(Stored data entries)
= Beginning of Section =

(* ===== verification/Authorize.v ===== *)
(** * [internal/authorize]: the trust boundary

    [Authorize] and [matchBinding] are authorize.go; [RejectedCountsByPeer] and
    [RejectionTracker] are tracker.go.  The abstract specification
    [authorizeSpec] judges each route on its own, by the binding its address
    falls into and its rank among the routes of the same cluster; the refinement
    theorem shows that the two index-based loops implement it, and the security
    properties follow from it. *)

From S2P Require Import Prelude GoStrings GoNet Api Pipeline.
Local Open Scope Z_scope.

(** ** authorize.go *)

(** The inner loop of [matchBinding]. *)
Fixpoint allowedContains (ip : IP) (clusterID : string) (allowed : list string) : res bool :=
  match allowed with
  | [] => Ok false
  | a :: rest =>
      let* (_, network) := wrapErr "parse allowedPrefixes %q for cluster %q: %w" [a; clusterID]
                              (ParseCIDR a) in
      if Contains network ip then Ok true else allowedContains ip clusterID rest
  end.

Fixpoint matchBindings (ip : IP) (bindings : list ClusterBinding) : res (option ClusterBinding) :=
  match bindings with
  | [] => Ok None
  | b :: rest =>
      let* found := allowedContains ip (cb_ClusterID b) (cb_AllowedPrefixes b) in
      if (found : bool) then Ok (Some b) else matchBindings ip rest
  end.

Definition matchBinding (prefix : string) (bindings : list ClusterBinding)
    : res (option ClusterBinding) :=
  let* (ip, _) := wrapErr "parse route prefix %q: %w" [prefix] (ParseCIDR prefix) in
  matchBindings ip bindings.

(** The two assignments of the first loop. *)
Definition rejectUnbound (route : RIBRoute) : RIBRoute :=
  mkRIBRoute (rr_Prefix route) "" (rr_Peer route) (mkLocality "" "") (rr_MED route)
    (rr_ASPath route) (rr_LargeCommunities route) true
    ("prefix " +:+ rr_Prefix route +:+ " not in allowedPrefixes for any cluster").

Definition attribute (b : ClusterBinding) (route : RIBRoute) : RIBRoute :=
  mkRIBRoute (rr_Prefix route) (cb_ClusterID b) (rr_Peer route)
    (mkLocality (aloc_Region (cb_Locality b)) (aloc_Zone (cb_Locality b))) (rr_MED route)
    (rr_ASPath route) (rr_LargeCommunities route) (rr_Rejected route) (rr_Reason route).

= End of Section =

## What to produce
Would you print, exactly as written, every line above from the one holding "(** The inner loop of [matchBinding]. *)" through the one holding "if (found : bool)", with both included and no other lines?

## Answer area
(** The inner loop of [matchBinding]. *)
Fixpoint allowedContains (ip : IP) (clusterID : string) (allowed : list string) : res bool :=
  match allowed with
  | [] => Ok false
  | a :: rest =>
      let* (_, network) := wrapErr "parse allowedPrefixes %q for cluster %q: %w" [a; clusterID]
                              (ParseCIDR a) in
      if Contains network ip then Ok true else allowedContains ip clusterID rest
  end.

Fixpoint matchBindings (ip : IP) (bindings : list ClusterBinding) : res (option ClusterBinding) :=
  match bindings with
  | [] => Ok None
  | b :: rest =>
      let* found := allowedContains ip (cb_ClusterID b) (cb_AllowedPrefixes b) in
      if (found : bool) then Ok (Some b) else matchBindings ip rest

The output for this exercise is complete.